PDC premier events – best performances
- UK Open: Last 16: 2020

Other tournament wins
| England Open | 2018 |
| Hal Masters | 2017 |
| Northern Ireland Open | 2017, 2019 |
| PDC Challenge Tour | 2019 |

= Kyle McKinstry =

Northern Irish darts player

Kyle McKinstry (born 26 August 1986) is a Northern Irish professional darts player who is currently serving an eight-year ban from the sport after admitting to match fixing in 2020.

==Career==

In 2017, McKinstry won the Hal Masters and the Northern Ireland Open. He qualified for the 2018 BDO World Darts Championship as number 17 in the BDO rankings, but he lost 3–2 to Richard Veenstra in the first round. The following year, he qualified for the tournament once again, and has beaten Chris Landman 3–2 in the first round, David Cameron 4–3 in the second round and losing to Glen Durrant 5–2 in the Quarter Finals.

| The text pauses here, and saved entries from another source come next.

(* ===== verification/HostCapture.v ===== *)
(** Capturing into the host cache: every page slot holds the rows its chain id stands
    for, every snapshot's tail and state are those of its tokens, and [capture] keeps
    this and the slot accounts on each of its exits. *)
From Stdlib Require Import ZArith Lia Bool SpecFloat.
From stdpp Require Import base list gmap strings.
From S2P Require Import Prelude HostCache HostPool.

(** What a capture was given: the history the contents are described against. *)
Record taken := mkTaken {
  tk_tokens : list Z;
  tk_rows : Z;
  tk_data : list Z;
  tk_draft : bool;
}.

(** What a capture never changes, and what it may only lose. *)
Record later (c c' : HostCache) : Prop := {
  la_bytes : ar_slot_bytes (hc_pages c') = ar_slot_bytes (hc_pages c) /\
             ar_slot_bytes (hc_states c') = ar_slot_bytes (hc_states c);
  la_snaps : hc_snaps c' ⊆+ hc_snaps c;
  la_rest : hc_clock c' = hc_clock c /\ hc_swa_bytes c' = hc_swa_bytes c;
}.

#[export] Instance later_preorder : PreOrder later.
Proof.
  split; [intros c; by split|].
  intros c1 c2 c3 [[? ?] ? [? ?]] [[? ?] ? [? ?]].
  split; [split; congruence|by transitivity (hc_snaps c2)|split; congruence].
Qed.

Lemma later_ids c c' : later c c' -> Zlen (ids_of (hc_snaps c')) <= Zlen (ids_of (hc_snaps c)).
Proof. intros [_ Hs _]. by apply ids_of_submseteq. Qed.

Lemma shrunk_later c c' : shrunk c c' -> later c c'.
Proof. intros [[] [] _ Hs Hr]. by split. Qed.

Lemma later_page_map c m : later c (set_page_map c m).
Proof. by split. Qed.

Lemma wrote_later all s bytes c c' :
  wrote_page all s bytes c c' -> ar_slot_bytes (hc_pages c') = ar_slot_bytes (hc_pages c) -> later c c'.
Proof.
  intros [(Hst & _ & Hsn & Hck & Hsw & _) _ _] Hb.
  split; rewrite ?Hst, ?Hsn; auto.
Qed.

Lemma Arena_get_ext a a' s :
  ar_slabs a' = ar_slabs a -> ar_slot_bytes a' = ar_slot_bytes a -> Arena_get a' s = Arena_get a s.
Proof. unfold Arena_get. by intros -> ->. Qed.

(** * Accounts of a page that a capture takes *)

Lemma occurs_le id l : occurs id l <= Zlen l.
Proof. unfold occurs. pose proof (length_filter (eq id) l). lia. Qed.

Lemma share_page_inv allP allS held xp xs c id p :
  inv allP allS held xp xs c -> hc_page_map c !! id = Some p ->
  inv allP allS (id :: held) xp xs
    (set_page_map c (<[id := mkPage (pg_slot p) (pg_refs p + 1)]> (hc_page_map c))).
Proof.
  intros [[Ha Hs Hr Hh] Hst Hsl] Hp. split; [|done|done]. cbn.
  assert (forall j, occurs j (ids_of (hc_snaps c) ++ id :: held)
    = (if decide (j = id) then 1 else 0) + occurs j (ids_of (hc_snaps c) ++ held)) as Hocc.
  { intros j. rewrite !occurs_app, occurs_cons. lia. }
  split; [done|by rewrite (map_slots_recount _ _ _ _ Hp)| |].
  - intros j q Hq. rewrite Hocc. destruct (decide (j = id)) as [->|Hne].
    + rewrite lookup_insert_eq in Hq. injection Hq as <-. cbn.
      destruct (Hr id p Hp). lia.
    + rewrite lookup_insert_ne in Hq by done. destruct (Hr j q Hq). lia.
  - intros j Hj. destruct (decide (j = id)) as [->|Hne]; [by rewrite lookup_insert_eq|].
    rewrite lookup_insert_ne by done. apply Hh. set_solver.
Qed.

Lemma add_page_inv allP allS held xp xs c id slot :
  inv allP allS held (slot :: xp) xs c -> hc_page_map c !! id = None ->
  inv allP allS (id :: held) xp xs (set_page_map c (<[id := mkPage slot 1]> (hc_page_map c))).
Proof.
  intros [[Ha Hs Hr Hh] Hst Hsl] Hn. split; [|done|done]. cbn.
  assert (~ id ∈ ids_of (hc_snaps c) ++ held) as Hnot.
  { intros Hin. apply Hh in Hin as [? Hin]. congruence. }
  assert (occurs id (ids_of (hc_snaps c) ++ held) = 0) as H0.
  { pose proof (occurs_nonneg id (ids_of (hc_snaps c) ++ held)). rewrite <-occurs_pos in Hnot. lia. }
  assert (forall j, occurs j (ids_of (hc_snaps c) ++ id :: held)
    = (if decide (j = id) then 1 else 0) + occurs j (ids_of (hc_snaps c) ++ held)) as Hocc.
  { intros j. rewrite !occurs_app, occurs_cons. lia. }
  split; [done| | |].
  - rewrite map_slots_insert by done. rewrite <-Hs. apply Permutation_app_head. cbn.
    by rewrite !app_assoc, <-Permutation_middle.
  - intros j q Hq. rewrite Hocc. destruct (decide (j = id)) as [->|Hne].
    + rewrite lookup_insert_eq in Hq. injection Hq as <-. cbn. lia.
    + rewrite lookup_insert_ne in Hq by done. destruct (Hr j q Hq). lia.
  - intros j Hj. destruct (decide (j = id)) as [->|Hne]; [by rewrite lookup_insert_eq|].
    rewrite lookup_insert_ne by done. apply Hh. set_solver.
Qed.

(** Writing a state slot that a capture has taken. *)
Lemma write_state_inv allP allS held xp xs c s bytes :
  inv allP allS held xp (s :: xs) c -> Zlen bytes = ar_slot_bytes (hc_states c) ->
  exists a, Arena_put (hc_states c) s bytes = Ok a /\
    inv allP allS held xp (s :: xs) (set_states c a) /\ Arena_get a s = Ok bytes /\
    ar_slot_bytes a = ar_slot_bytes (hc_states c) /\
    (forall x, x ∈ hc_snaps c -> Arena_get a (sn_state x) = Arena_get (hc_states c) (sn_state x)).
Proof.
  intros [Hpool Hst Hsl] Hlen.
  pose proof (ao_nodup _ _ Hst) as Hnd. rewrite <-Hsl in Hnd.
  apply NoDup_app in Hnd as (_ & _ & (_ & Hdis & _)%NoDup_app).
  assert (s ∈ allS) as Hin by (rewrite <-Hsl; set_solver).
  destruct (arena_put_ok _ _ s bytes Hst Hin Hlen) as (a & Hput & Ha & Hfree & Hsb & Hget & Hother).
  exists a. split_and!; try done.
  - split; [done|done|]. cbn. by rewrite Hfree.
  - intros x Hx. assert (sn_state x ∈ sn_state <$> hc_snaps c) as Hm by (by apply list_elem_of_fmap_2).
    apply Hother; [rewrite <-Hsl; set_solver|]. intros He. apply (Hdis _ Hm). rewrite He. set_solver.
Qed.

Lemma taken_state_in allP allS held xp s xs c :
  inv allP allS held xp (s :: xs) c -> s ∈ allS.
Proof. intros [_ _ Hsl]. rewrite <-Hsl. set_solver. Qed.

Lemma taken_page_in allP allS held s xp xs c :
  inv allP allS held (s :: xp) xs c -> s ∈ allP.
Proof.
  intros [Hpool _ _]. apply (pool_slot_in _ _ _ _ _ _ Hpool). set_solver.
Qed.

Section capture_proofs.
Context {D B Row : Type} `{!KvDevice D B} `{!KvDeviceLaws D B Row}.
Context (lane : Z -> Z -> list Z -> Z) (row_of : list Z -> Row).

Abbreviation page_chain := (page_chain lane).
Abbreviation rows_for := (rows_for row_of).

(** * Contents *)

Definition page_good (log : list taken) (c : HostCache) (id : Z) (slot : Slot) : Prop :=
  exists e i bytes, e ∈ log /\ page_chain (tk_tokens e) !! i = Some id /\
    Arena_get (hc_pages c) slot = Ok bytes /\
    page_holds bytes (slice (rows_for (tk_tokens e)) (Z.of_nat i * KV_PAGE_ROWS)
                        (Z.of_nat i * KV_PAGE_ROWS + KV_PAGE_ROWS)).

Definition tail_good (c : HostCache) (tokens : list Z) (tail_ : option Slot) : Prop :=
  let n := Zlen tokens in
  if n mod KV_PAGE_ROWS >? 0 then
    exists slot bytes, tail_ = Some slot /\ Arena_get (hc_pages c) slot = Ok bytes /\
      page_holds bytes (slice (rows_for tokens) (n - n mod KV_PAGE_ROWS) n)
  else tail_ = None.

Definition state_good (log : list taken) (c : HostCache) (tokens : list Z) (rows : Z) (draft : bool)
    (slot : Slot) : Prop :=
  exists e, e ∈ log /\ tk_tokens e = tokens /\ tk_rows e = rows /\ tk_draft e = draft /\
    ar_slot_bytes (hc_states c) <= Zlen (tk_data e) /\
    Arena_get (hc_states c) slot = Ok (take (Z.to_nat (ar_slot_bytes (hc_states c))) (tk_data e)).

Record snap_good (log : list taken) (c : HostCache) (s : Snapshot) : Prop := {
  sg_pages : sn_pages s = page_chain (sn_tokens s);
  sg_long : MIN_TOKENS <= Zlen (sn_tokens s);
  sg_tail : tail_good c (sn_tokens s) (sn_tail s);
  sg_state : state_good log c (sn_tokens s) (sn_swa_rows s) (sn_has_draft s) (sn_state s);
}.

Record contents (log : list taken) (c : HostCache) : Prop := {
  ct_pages : forall id p, hc_page_map c !! id = Some p -> page_good log c id (pg_slot p);
  ct_snaps : forall s, s ∈ hc_snaps c -> snap_good log c s;
}.

(** What is read where nothing was written. *)
Record same_bytes (c c' : HostCache) : Prop := {
  sb_pages : forall id p, hc_page_map c !! id = Some p ->
    Arena_get (hc_pages c') (pg_slot p) = Arena_get (hc_pages c) (pg_slot p);
  sb_tails : forall t, t ∈ tails_of (hc_snaps c) -> Arena_get (hc_pages c') t = Arena_get (hc_pages c) t;
  sb_states : forall s, s ∈ hc_snaps c ->
    Arena_get (hc_states c') (sn_state s) = Arena_get (hc_states c) (sn_state s);
  sb_bytes : ar_slot_bytes (hc_states c') = ar_slot_bytes (hc_states c);
}.

Lemma tail_good_ext c c' tokens t :
  (forall s, t = Some s -> Arena_get (hc_pages c') s = Arena_get (hc_pages c) s) ->
  tail_good c tokens t -> tail_good c' tokens t.
Proof.
  intros He. unfold tail_good. cbv zeta. destruct (_ >? 0); [|done].
  intros (slot & bytes & Ht & Hg & Hp). exists slot, bytes. by rewrite He.
Qed.

Lemma snap_good_ext log c c' s :
  same_bytes c c' -> s ∈ hc_snaps c -> snap_good log c s -> snap_good log c' s.
Proof.
  intros [_ Ht Hst Hb] Hs [Hp Hl Htl (e & He & H1 & H2 & H3 & H4 & H5)].
  split; [done|done| |].
  - eapply tail_good_ext; [|done]. intros t E. apply Ht. apply list_elem_of_omap. by exists s.
  - exists e. rewrite Hb, Hst by done. by split_and!.
Qed.

Lemma contents_frame log c c' :
  (forall id p, hc_page_map c' !! id = Some p ->
     exists p0, hc_page_map c !! id = Some p0 /\ pg_slot p = pg_slot p0) ->
  (forall s, s ∈ hc_snaps c' -> s ∈ hc_snaps c) ->
  same_bytes c c' -> contents log c -> contents log c'.
Proof.
  intros Hm Hs Hsb [Hp Hsn]. split.
  - intros id p Hid. destruct (Hm id p Hid) as (p0 & Hp0 & ->).
    destruct (Hp id p0 Hp0) as (e & i & bytes & He & Hi & Hg & Hh).
    exists e, i, bytes. split_and!; try done. by rewrite (sb_pages _ _ Hsb id).
  - intros s Hin. apply (snap_good_ext _ c); auto.
Qed.

Lemma shrunk_same_bytes c c' : shrunk c c' -> same_bytes c c'.
Proof.
  intros [[Hp1 Hp2] [Hs1 Hs2] _ _ _]. split; [..|done]; intros; by apply Arena_get_ext.
Qed.

Lemma contents_shrunk log c c' : shrunk c c' -> contents log c -> contents log c'.
Proof.
  intros Hs. pose proof (shrunk_same_bytes _ _ Hs). apply contents_frame; [apply (sh_map _ _ Hs)| |done].
  intros s. by apply shrunk_elem.
Qed.

Lemma page_good_mono log log' c id slot :
  (forall e, e ∈ log -> e ∈ log') -> page_good log c id slot -> page_good log' c id slot.
Proof. intros Hl (e & i & bytes & He & Hr). exists e, i, bytes. auto. Qed.

Lemma contents_mono log log' c :
  (forall e, e ∈ log -> e ∈ log') -> contents log c -> contents log' c.
Proof.
  intros Hl [Hp Hs]. split.
  - intros id p Hid. eapply page_good_mono; [done|by apply Hp].
  - intros s Hin. destruct (Hs s Hin) as [H1 H2 H3 (e & He & H4)]. split; [done..|].
    exists e. auto.
Qed.

(** Writing a page slot nobody uses yet. *)
Lemma contents_write log allP allS held s xp xs bytes c c' :
  inv allP allS held (s :: xp) xs c -> wrote_page allP s bytes c c' ->
  contents log c -> contents log c' /\ same_bytes c c'.
Proof.
  intros Hi [(Hst & Hm & Hsn & _ & _ & _) Hget Hother] Hc.
  destruct (taken_slot_fresh _ _ _ _ _ _ _ Hi) as [Hpg Htl].
  assert (same_bytes c c') as Hsb.
  { split; [| | |by rewrite Hst].
    - intros id p Hp. destruct (Hpg id p Hp). by apply Hother.
    - intros t Ht. destruct (Htl t Ht). by apply Hother.
    - intros x _. by rewrite Hst. }
  split; [|done]. apply (contents_frame log c); [| |done|done].
  - rewrite Hm. eauto.
  - by rewrite Hsn.
Qed.

(** Mapping a written page under its id. *)
Lemma contents_insert log c id p :
  page_good log c id (pg_slot p) -> contents log c ->
  contents log (set_page_map c (<[id := p]> (hc_page_map c))).
Proof.
  intros Hg [Hp Hs]. split; [|intros s Hin; destruct (Hs s Hin); by split].
  cbn. intros j q Hq. destruct (decide (j = id)) as [->|Hne].
  - rewrite lookup_insert_eq in Hq. by injection Hq as <-.
  - rewrite lookup_insert_ne in Hq by done. by apply (Hp j).
Qed.
End capture_proofs.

In 2020, McKinstry debut of the 2020 UK Open has beaten Fallon Sherrock in the first round, Jason Heaver in the second round, Stephen Burton in the third round, Bradley Brooks in the fourth round, Martin Schindler in the fifth round and losing to Dimitri Van den Bergh 10–8 in the Sixth Round. In August 2020, McKinstry and Wessel Nijman were suspended for match-fixing during Modus Live League games. McKinstry was eventually served with an eight-year ban from the sport following the DRA inquiry.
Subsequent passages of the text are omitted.